1136 sayılı Avukatlık Kanunu 110. maddesi 17. bendi Türkiye Barolar Birliği'ne ; 76, 95.ve 97. maddeleri de Barolara -herhangi bir izin gerekmeksizin- "hukukun üstünlüğü ile insan haklarını savunmak ve korumak, ayrıca bu kavramlara işlerlik kazandırmayı " bir görev ve sorumluluk olarak addetmiştir. Dolayısıyla, Türkiye Barolar Birliği ve Baroların varlık sebebi, zaten Halk adına demokrasi ve hukukun üstünlüğünü hakim kılmaktır. Bu görevlerini yerine getirirken de hiçbir kurum ve kişiden talimat almazlar; hiçbir engellemeden, tehditten yılmazlar ve korkmazlar. Birlik Başkanımıza karşı yöneltilen haksız ithamlar asla kabul edilemez. Ülkenin yönetim şeklini değiştirecek bir Anayasa söz konusudur ve elbette Barolar Birliği Başkanı da Baro Başkanları da bu konuda hem düşüncelerini açıklayacak, hem de milletimizi bu anayasa değişikliği ile ilgili aydınlatacaktır. Ayrıca, Anayasa değişikliğine ilişkin görüş ve düşüncelerini her platformda açıklamak, herkes gibi Türkiye Barolar Birliği Başkanı ve Baro başkanlarının Anayasa ile güvence altına alınan en temel hakkıdır. İçişleri Bakanımız bir baro başkanımızı "Edepten yoksun" olmakla suçlamaktadır. Bu haksız suçlama da başlı başına referandum sürecinin amacının dışına çıkarılmış olduğunun da bariz göstergesidir.

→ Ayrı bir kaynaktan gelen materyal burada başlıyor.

(** What the browser holds after signing in at [t]: the session's cookie for the
    whole seconds of its time, the CSRF cookie for as long as [D]. *)
Record holds (t : Z) (D : option Z) (j : jar) (session : string) : Prop := {
  h_session s : (s < t + Z.quot (SessionTTL cfg) Second * Second)%Z -> sent s j sessionCookie = Some session;
  h_some : session <> EmptyString;
  h_csrf : exists tok, tok <> EmptyString /\ forall s, alive s D = true -> sent s j csrfCookie = Some tok }.

Lemma holds_cookies t0 D t now j tok tok' session cs :
  holds_csrf t0 D j tok -> sent t j csrfCookie = Some tok -> csrf_kept t j tok' cs -> (t0 <= now)%Z -> session <> EmptyString -> tok' <> EmptyString ->
  holds t0 D (keep now j (session_cookies session cs)) session.
Proof.
  intros Hh Hs Hk Hnow Hne Hne'. assert (0 <= Z.quot (SessionTTL cfg) Second)%Z as Hq by (apply Z.quot_pos; [lia | done]).
  change (keep now j (session_cookies session cs)) with (keep now (keep_one now j (setCookie always tls forwarded sessionCookie session (Z.quot (SessionTTL cfg) Second) true)) cs).
  set (j1 := keep_one _ _ _).
  assert (j1 !! sessionCookie = Some (session, if (Z.quot (SessionTTL cfg) Second =? 0)%Z then None else Some (now + Z.quot (SessionTTL cfg) Second * Second)%Z)
          /\ j1 !! csrfCookie = j !! csrfCookie) as [Hj1 Hj1'].
  { unfold j1, keep_one. cbn [setCookie c_MaxAge c_Name c_Value]. destruct (Z.ltb_spec (Z.quot (SessionTTL cfg) Second) 0); [lia |].
    split; [apply lookup_insert_eq | by apply lookup_insert_ne]. }
  split; [| done |].
  - intros s Hlt. unfold sent. rewrite (kept_others _ _ _ _ _ _ Hk), Hj1 by done. destruct (Z.quot (SessionTTL cfg) Second =? 0)%Z; [done |].
    unfold alive. rewrite (proj2 (Z.ltb_lt _ _)); [done | lia].
  - exists tok'. split; [done |]. intros s. eapply sent_csrf, later_csrf; [| | | exact Hnow]; [unfold holds_csrf; rewrite Hj1'; exact Hh | unfold sent; rewrite Hj1'; exact Hs |].
    destruct Hk as [(-> & Hk & Hl) | (-> & Hk)]; [left | right]; unfold sent in *; by rewrite Hj1'.
Qed.

Lemma wp_sign_in j next w :
  may_sign_in w -> sent (w_clock w) j sessionCookie = None ->
  wp (sign_in always tls forwarded cfg ldap sink j ip username password next) (fun rj w1 =>
    alive (w_clock w1) (csrf_until (w_clock w) j) = true ->
    exists session dest, fst rj = Some (Gate.SignedIn session dest) /\ holds (w_clock w) (csrf_until (w_clock w) j) (snd rj) session /\
      lasting session (w_clock w + SessionTTL cfg) (w_db w1)) w.
Proof.
  intros Hm Hj. unfold sign_in. apply wp_bind, wp_act. cbn [fst snd]. apply wp_bind. unfold handleLoginPage, Gate.userFromRequest.
  cbn [Gate.cookie_session request]. rewrite Hj. apply wp_bind, wp_Ret. unfold renderLogin. apply wp_bind, wp_csrfToken; [apply (m_sound _ Hm) |].
  intros tok cs w2 Hw2 Hd2 Hc2 Hne Hkeep. apply wp_Ret. cbn [fst snd]. apply wp_bind, wp_act. cbn [fst snd]. rewrite Hc2.
  apply opened_csrf in Hkeep as Hh. set (j1 := keep (w_clock w) j cs) in *. apply wp_bind, wp_now. intros t1 ts Ht1. rewrite Hc2 in Ht1.
  set (w3 := mkWorld _ t1 ts _ _). assert (sound w3) as Hw3 by exact Hw2. apply wp_bind.
  destruct (sent t1 j1 csrfCookie) as [c |] eqn:Hs.
  - assert (c = tok) as -> by (destruct Hh as (until & Hj1 & _); apply sent_Some in Hs as (? & Hs & _); congruence).
    eapply (wp_submitted w); [exact Hm | exact Hw3 | exact Hd2 | exact Ht1 | exact Hs | exact Hne |].
    intros session dest tok' cs' w4 Hw4 Hc4 Hses Hl Hne' Hk'. apply wp_bind, wp_act. cbn [fst snd]. apply wp_Ret. intros _. cbn [fst snd].
    exists session, dest. split_and!; [done | | exact Hl]. by eapply holds_cookies.
  - eapply wp_expired_form; [exact Hw3 | exact Hs |]. intros a w' Hc. apply wp_bind, wp_act. apply wp_Ret. cbn [fst snd]. rewrite Hc.
    cbn [w3 w_clock]. intros Ha. by rewrite (sent_csrf _ _ _ _ _ Hh Ha) in Hs.
Qed.

End sign_in.
(** ** Flash messages *)

Section flash.
Context `{Std : Pki.Std} `{Ciphers} `{Passwords} `{RowOrder}.
Context (always tls : bool) (forwarded : string) (decode : string -> option string).
Hypothesis decodes : forall s, decode (rawurl s) = Some s.
Hypothesis encodes : forall s, rawurl s = EmptyString -> s = EmptyString.

Lemma split_first_bar kind text :
  (forall c, c ∈ String.list_ascii_of_string kind -> c <> "|"%char) -> split_bar (kind +:+ "|" +:+ text)%go = Some (kind, text).
Proof.
  induction kind as [| c kind IH]; intros Hc; [done |].
  change ((String c kind +:+ "|" +:+ text)%go) with (String c (kind +:+ "|" +:+ text)%go). cbn [split_bar].
  rewrite (proj2 (Ascii.eqb_neq _ _)) by (apply Hc; left). rewrite IH; [done |]. intros d Hd. apply Hc. by right.
Qed.

(** A message is shown by the next page, opened within half a minute, and by no
    later one; not so by an error page, which shows it and leaves it for the
    next. *)
Theorem flash_is_shown_once kind text t s s' j :
  (forall c, c ∈ String.list_ascii_of_string kind -> c <> "|"%char) -> (s < t + 30 * Second)%Z ->
  let j1 := keep t j [flash always tls forwarded kind text] in
  exists cs, takeFlash always tls forwarded decode (sent s j1 flashCookie) = (Some (kind, text), cs) /\
    fst (takeFlash always tls forwarded decode (sent s' (keep s j1 cs) flashCookie)) = None.
Proof.
  intros Hk Hs j1. assert (sent s j1 flashCookie = Some (rawurl (kind +:+ "|" +:+ text)%go)) as Hj1.
  { unfold j1, keep, keep_one, flash, sent. cbn [fold_left setCookie c_MaxAge c_Name c_Value]. change (30 <? 0)%Z with false. change (30 =? 0)%Z with false. cbv iota.
    rewrite lookup_insert_eq. unfold alive. by rewrite (proj2 (Z.ltb_lt _ _)). }
  unfold takeFlash. rewrite Hj1, (proj2 (str_is_ne _ _)), decodes, split_first_bar; [| done | intros E%encodes; by destruct kind].
  eexists. split; [done |]. unfold keep, keep_one, sent. cbn [fold_left setCookie c_MaxAge c_Name]. change (-1 <? 0)%Z with true. cbv iota.
  by rewrite lookup_delete_eq.
Qed.

Theorem error_pages_leave_the_flash t j r w :
  let page := fst (run (renderError always tls forwarded decode (sent t j flashCookie) r) w) in
  fst (takeFlash always tls forwarded decode (sent t (keep t j (snd page)) flashCookie)) = p_Flash (fst page).
Proof.
  unfold renderError, render. destruct (takeFlash always tls forwarded decode (sent t j flashCookie)) as [f cs] eqn:E. rewrite !run_bind. cbn [fst snd run].
  unfold keep. cbn [fold_left]. by rewrite E.
Qed.
End flash.

(** ** On a server with one account *)

Definition browser_in (j : jar) : prog world (option Gate.login_result * jar) :=
  sign_in true false "" AuthFacts.login_cfg None Sample.no_sink j "10.0.0.9" " Admin" "secret" "/cas".
Definition signed_in : world := snd (run (browser_in ∅) AuthFacts.portal).
Definition her_cookies : jar := snd (fst (run (browser_in ∅) AuthFacts.portal)).


Lemma portal_sound : sound AuthFacts.portal.
Proof. split; vm_compute; reflexivity. Qed.
Lemma admin_may_sign_in : may_sign_in AuthFacts.login_cfg AuthFacts.admin " Admin" "secret" "10.0.0.9" AuthFacts.portal.
Proof.
  split; [exact portal_sound | intros x Hx; by apply not_elem_of_nil in Hx | by left | | vm_compute; reflexivity | split; vm_compute; discriminate |
    split_and!; vm_compute; reflexivity | vm_compute; reflexivity | vm_compute; reflexivity | intros key _; vm_compute; lia |
    intros n b s _ Hs; by apply not_elem_of_nil in Hs].
  intros x [-> | Hx]%elem_of_cons _; [done | by apply not_elem_of_nil in Hx].
Qed.

(** Eleven hours later, with another account that is signed in and her last
    sign-in forgotten. *)
Definition others_too : world :=
  mkWorld (set_table Users (mkTable [User.mk 2 "bob" "local" "" "" "user" false "" 0 None : row Users; AuthFacts.admin] 2)
    (set_table Schema.Sessions (mkTable ((Session.mk 2 2 "bob's" (100 * Hour) 0 "" "" : row Schema.Sessions) :: rows (w_db signed_in Schema.Sessions)) 2) (w_db signed_in)))
    (w_clock signed_in + 11 * Hour) [] [] 0.

Lemma others_too_sound : sound others_too.
Proof. split; vm_compute; reflexivity. Qed.
Lemma left_to_herself session : left_alone AuthFacts.admin session (w_db signed_in) (w_db others_too).
Proof.
  split.
  - exists AuthFacts.admin. split; [| done]. change (rows (w_db others_too Users)) with [User.mk 2 "bob" "local" "" "" "user" false "" 0 None : row Users; AuthFacts.admin]. right. left.
  - intros s Hs _. change (rows (w_db others_too Schema.Sessions)) with ((Session.mk 2 2 "bob's" (100 * Hour) 0 "" "" : row Schema.Sessions) :: rows (w_db signed_in Schema.Sessions)). by right.
Qed.


Definition leave (j : jar) : prog world jar := sign_out true false "" Sample.no_sink j "10.0.0.9".
Definition stolen : Gate.Request := request (w_clock signed_in) her_cookies "GET" "/cas" "".

Lemma signed_in_sound : sound signed_in.
Proof. split; vm_compute; reflexivity. Qed.

Lemma signing_out_is_final_witness :
  (fst (run (AuthFacts.run_gate AuthFacts.Page stolen) signed_in) <> Gate.ToLogin "/cas"%string /\
   fst (run (leave her_cookies) signed_in) !! sessionCookie = None) /\
  fst (run (AuthFacts.run_gate AuthFacts.Page stolen) (snd (run (leave her_cookies) signed_in))) <> Gate.Pass AuthFacts.admin None.
Proof.
  destruct (signing_out_is_final true false "" Sample.no_sink (fun _ _ _ _ _ => Logic.I) her_cookies _ "10.0.0.9" signed_in
    (fst (run (leave her_cookies) signed_in)) (snd (run (leave her_cookies) signed_in)) signed_in_sound
    (eq_refl : sent (w_clock signed_in) her_cookies sessionCookie = Some "rrrrrrrrrrrrrrrrrrrrrrrrrrrrrrrr"%string) (surjective_pairing _)) as [Hj Hout].
  split; [split; [vm_compute; discriminate | exact Hj] |]. apply Hout; [exact (fun H => H) | vm_compute; reflexivity | vm_compute; reflexivity].
Defined.

(** Sixteen minutes and an expired session: the janitor has something to do. *)
Definition stale_rows : db :=
  set_table AuthFailures (mkTable [AuthFailure.mk 1 "user:admin" 900 : row AuthFailures] 1)
  (set_table Schema.Sessions (mkTable [Session.mk 1 1 "old" 900 0 "" "" : row Schema.Sessions] 1) (w_db AuthFacts.portal)).
Definition later : world := mkWorld stale_rows (1000 + 16 * Minute) [] [] 0.

Lemma purge_is_invisible_witness :
  (rows (w_db (snd (run (janitor 2) later)) Schema.Sessions) = [] /\ rows (w_db (snd (run (janitor 2) later)) AuthFailures) = []) /\
  let w2 := with_db (w_db (snd (run (janitor 2) later))) later in
  (forall token, fst (run (UserFromSession token) w2) = fst (run (UserFromSession token) later)) /\
  (forall nonce, fst (run (NonceManager.Consume nonce) w2) = fst (run (NonceManager.Consume nonce) later)) /\
  (forall key, fst (run (Throttle.retryAfter key) w2) = fst (run (Throttle.retryAfter key) later)).
Proof.
  split; [split; vm_compute; reflexivity |].
  apply (purge_is_invisible 2 later (snd (run (janitor 2) later)) later); [vm_compute; reflexivity | | reflexivity | vm_compute; discriminate].
  destruct (run (janitor 2) later) as [[] w']. done.
Defined.

(** ** What falls short *)

(** The error of ending the session is dropped: the browser forgets the cookie,
    and whoever else has it is still let in. *)
Definition failing_delete : world := with_faults [None; None; Some "database is locked"%string] signed_in.

Theorem failed_sign_out_leaves_the_session :
  let '(j, w) := run (leave her_cookies) failing_delete in
  j !! sessionCookie = None /\ exists u, fst (run (AuthFacts.run_gate AuthFacts.Page stolen) w) = Gate.Pass u None.
Proof. vm_compute. split; [reflexivity | eexists; reflexivity]. Qed.

(** The token in the forms of an error page is of no use to a browser that had
    none: its cookie was set too late to be sent. *)
Theorem error_pages_have_dead_forms :
  let '(page, cs) := fst (run (renderError true false "" Some None (request 1000 ∅ "GET" "/nowhere" "")) AuthFacts.portal) in
  p_CSRF page <> EmptyString /\ Gate.checkCSRF (request 1000 (keep 1000 ∅ cs) "POST" "/logout" (p_CSRF page)) = false.
Proof. vm_compute. split; [discriminate | reflexivity]. Qed.
End SessionFacts.
(** Accepted, and of no use: a base URL that ends in a bare question mark
    or hash, behind which every appended path disappears from the path of the
    URL; one in capitals, for which `goca setup` leaves the cookies without the
    Secure attribute although it is served with https; one with a port and no
    name; one whose path ends in a space once its slash is gone, so that a
    second [Validate] changes it again; and a master key that is not 32 bytes
    long, with which the vault cannot be derived. *)
Theorem accepted_but_unusable :
  let base := "https://ca.example.com" in
  NormalizeBaseURL (base +:+ "?")%go = Ok (base +:+ "?")%go /\
  seen (base +:+ "?" +:+ "/acme/directory")%go = Some ("https", "") /\
  NormalizeBaseURL (base +:+ "#")%go = Ok (base +:+ "#")%go /\
  seen (base +:+ "#" +:+ "/acme/directory")%go = Some ("https", "") /\
  NormalizeBaseURL "HTTPS://ca.example.com" = Ok "HTTPS://ca.example.com" /\
  seen "HTTPS://ca.example.com" = Some ("https", "") /\ Str.HasPrefix "HTTPS://ca.example.com" "https://" = false /\
  NormalizeBaseURL "http://:8080" = Ok "http://:8080" /\
  NormalizeBaseURL "https://ca.example.com/x /" = Ok "https://ca.example.com/x " /\
  NormalizeBaseURL "https://ca.example.com/x " = Ok "https://ca.example.com/x" /\
  match Validate (sample_config base "short") with
  | Ok c => exists e, Pqcrypt.DeriveVault <$> MasterKeyBytes (Security c) = Some (Err e)
  | Err _ => False
  end.
Proof. vm_compute. split_and!; try reflexivity. eexists. reflexivity. Qed.
End ConfigFacts.
Definition enabled_admin (u : User.t) : bool := IsAdmin (Some u) && negb (User.Disabled u).
Definition administered (d : db) : Prop := exists u, u ∈ rows (d Users) /\ enabled_admin u = true.
(** Somebody else could do the work of [id]. *)
Definition spare (id : Z) (d : db) : Prop := exists u, u ∈ rows (d Users) /\ enabled_admin u = true /\ User.ID u <> id.

Lemma spare_administered id d : spare id d -> administered d.
Proof. intros (u & Hu & He & _). by exists u. Qed.

(** Whoever is not alone among those that satisfy [p] has company. *)
Lemma two_of_them {A} (p : A -> bool) (key : A -> Z) l k :
  NoDup (map key l) -> (1 < length (List.filter p l))%nat -> exists x, x ∈ l /\ p x = true /\ key x <> k.
Proof.
  intros Hnd Hlen. destruct (List.filter p l) as [| a [| b rest]] eqn:Hf; simpl in Hlen; [lia | lia |].
  assert (forall x, x ∈ a :: b :: rest -> x ∈ l /\ p x = true) as Hin.
  { intros x Hx. rewrite <- Hf in Hx. apply list_elem_of_In, List.filter_In in Hx as [Hx Hp]. by rewrite list_elem_of_In. }
  assert (key a <> key b) as Hab.
  { assert (sublist (a :: b :: rest) l) as Hsub by (rewrite <- Hf; clear; induction l as [| x l IH]; simpl; [constructor | destruct (p x); by constructor]).
    intros Heq. assert (NoDup (map key (a :: b :: rest))) as Hnd'.
    { eapply sublist_NoDup; [exact Hnd |]. clear -Hsub. induction Hsub; simpl; by constructor. }
    simpl in Hnd'. rewrite Heq in Hnd'. apply NoDup_cons in Hnd' as [Hnot _]. apply Hnot. by left. }
  destruct (Z.eq_dec (key a) k) as [Ha | Ha]; [exists b | exists a].
  - destruct (Hin b) as [? ?]; [right; by left |]. repeat split; congruence || done.
  - by destruct (Hin a) as [? ?]; [by left |].
Qed.

Section administrators.
Context `{Std : Pki.Std} `{Ciphers} `{!CaTools.Pkcs12} `{Auth.Passwords} `{LdapAuth.Directory} `{RowOrder}.
Context (cfg : CaService.Config) (acfg : Auth.Config) (lcfg : LdapAuth.Config) (master : string).
Context (save_admin_hash : string -> M unit).
Context (sink : string -> string -> string -> string -> string -> prog world unit).
Context (fuel : nat).

(** Leaves the users alone, and no constraint broken. *)
Definition minds_users (d d' : db) : Prop := keeps [Users] d d' /\ (violated d = None -> violated d' = None).

#[local] Instance minds_refl : Reflexive minds_users.
Proof. by split. Qed.
#[local] Instance minds_trans : Transitive minds_users.
Proof. intros d1 d2 d3 [K1 V1] [K2 V2]. split; [by etrans | auto]. Qed.

Context (Hsink : forall a b c d e, guar (on_db minds_users) (sink a b c d e)).
Context (Hsave : forall h, guar (on_db minds_users) (save_admin_hash h)).
#[local] Hint Resolve Hsink Hsave : guar.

Referanduma sunulan Anayasa Değişikliği önerisi için, yurttaşların 16 Nisan Pazar günü "Evet" veya "Hayır" olarak iki seçenekleri olacaktır. Türkiye’nin geleceğini yakından ilgilendiren Anayasa Referandumu’na ilişkin ‘evet kampanyası’ ne kadar yasal ve meşru ise ‘hayır kampanyası’ da o kadar yasal ve meşrudur. Eğer öyle değilse, HAYIR veya EVET olarak yapılacak olan Anayasa Değişikliği oylamasında HAYIR seçeneğinin sunulmasına da gerek yoktur. Referandumda oy kullanacak olanlar, Türkiye Cumhuriyetinin vatandaşlarıdır. Karar yüce Türk Milletindir. Hiç kimse, bu milletin vatandaşlarını vatan haini ve terörist olarak niteleyemez ve gösteremez.
Türk Milleti, 17 Nisan sabahından sonra da birlik ve beraberlik içinde yaşayacaktır. Bu bizim millet olarak en değerli hazinemizdir. Kutuplaşma ve bölünme, en büyük tehlikemizdir. Nitekim, yakın zamanda şehrimizde olan olay bizi derinden üzmüştür. Denizli'de "hayır" başlıklı açılan stantta evet-hayır tartışması fiili saldırıya dönüşmüş, bir vatandaşımız yaralanmıştır. Bu tür saldırıların devam etmemesi için Cumhuriyetin kazanımlarının, hukuk devletinin, yargı bağımsızlığının ve geleceğinin farkında olan büyük Türk Milleti, sağduyulu olmalıdır.
Denizli Barosu olarak ne bizim ne de Birlik Başkanımızın konuya sessiz kalamayacağını, hukukun üstünlüğünü savunmaya, hukukun tarafı ve hukuk tarafında olmayı sürdüreceğimizi, Birlik Başkanımız ve biz Baroların hukukun üstünlüğünün egemen kılınmasında verdiği mücadelede birlikte olduğumuzu tüm kamuoyu ile paylaşırken, Sayın Cumhurbaşkanımız ve tüm siyasilerimizi ayrıştırıcı söylemden uzak kalınması konusunda hassas davranmaya davet ediyoruz.